▶ **Task directions**
List each line of the data that holds the string "true".

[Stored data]
Definition demo_plain : Config.HttpEndpointInfo :=
  {| Config.host_endpoint := Config.demo_host; Config.debug := false; Config.listen_endpoint_type := Config.LHttps1;
     Config.g_auth := None; Config.ssl_certificate_id := None; Config.client_certificate_id := Some (bs "ca");
     Config.locations := [Config.demo_location (bs "/") (bs "h:80")]; Config.allowed_user_list_id := Some (bs "staff");
     Config.whitelisted_ip_list_id := Some (bs "office"); Config.track_metrics_by_all_domains := false;
     Config.mcp_settings := {| Config.mcp_read_timeout := 180; Config.mcp_write_timeout := 30; Config.mcp_buffer_size := 512 |};
     Config.timeouts := (180, 30);
     Config.heads := Rewrite.endpoint_new false true None true false Rewrite.demo_settings |}.

Definition demo_env : AppConfiguration :=
  {| google_auth_credentials := ∅; oauth_credentials := ∅; allowed_users := {[ bs "staff" := {[ bs "bob" ]} ]};
     white_list_ip_list := {[ bs "office" := [WhiteList.Range 0 4294967295] ]};
     now_secs := 0; now_micros := 0; random_code := [] |}.

Definition demo_connection_info : HttpConnectionInfo :=
  {| listen_config := Config.port_new demo_plain (Config.ListenTcp 443);
     client_ip := Some (WhiteList.V4 Byte.x0a Byte.x00 Byte.x00 Byte.x07);
     head_info := {| Rewrite.connection_ip := Some (bs "10.0.0.7"); Rewrite.endpoint_is_https := true |};
     cn_user_name := Some (bs "bob", bs "ca") |}.

Definition demo_wire : bytes :=
  head (bs "POST /x HTTP/1.1") [Rewrite.own_line (bs "Host") (bs "a.b"); Rewrite.own_line (bs "Content-Length") (bs "3")]
  ++ bs "abcGET".

Definition demo_state : State :=
  {| reader := reader_new (replicate 120 Byte.x00) [ReadPart.Data (take 30 demo_wire); ReadPart.Data (drop 30 demo_wire)] (1, 1);
     endpoint_info := None; queue := []; queue_verdicts := []; body_verdicts := [];
     ip_blocklist := IpBlocklist.init; auth_codes := ∅ |}.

▶ **Task solution**
     Config.heads := Rewrite.endpoint_new false true None true false Rewrite.demo_settings |}.
     head_info := {| Rewrite.connection_ip := Some (bs "10.0.0.7"); Rewrite.endpoint_is_https := true |};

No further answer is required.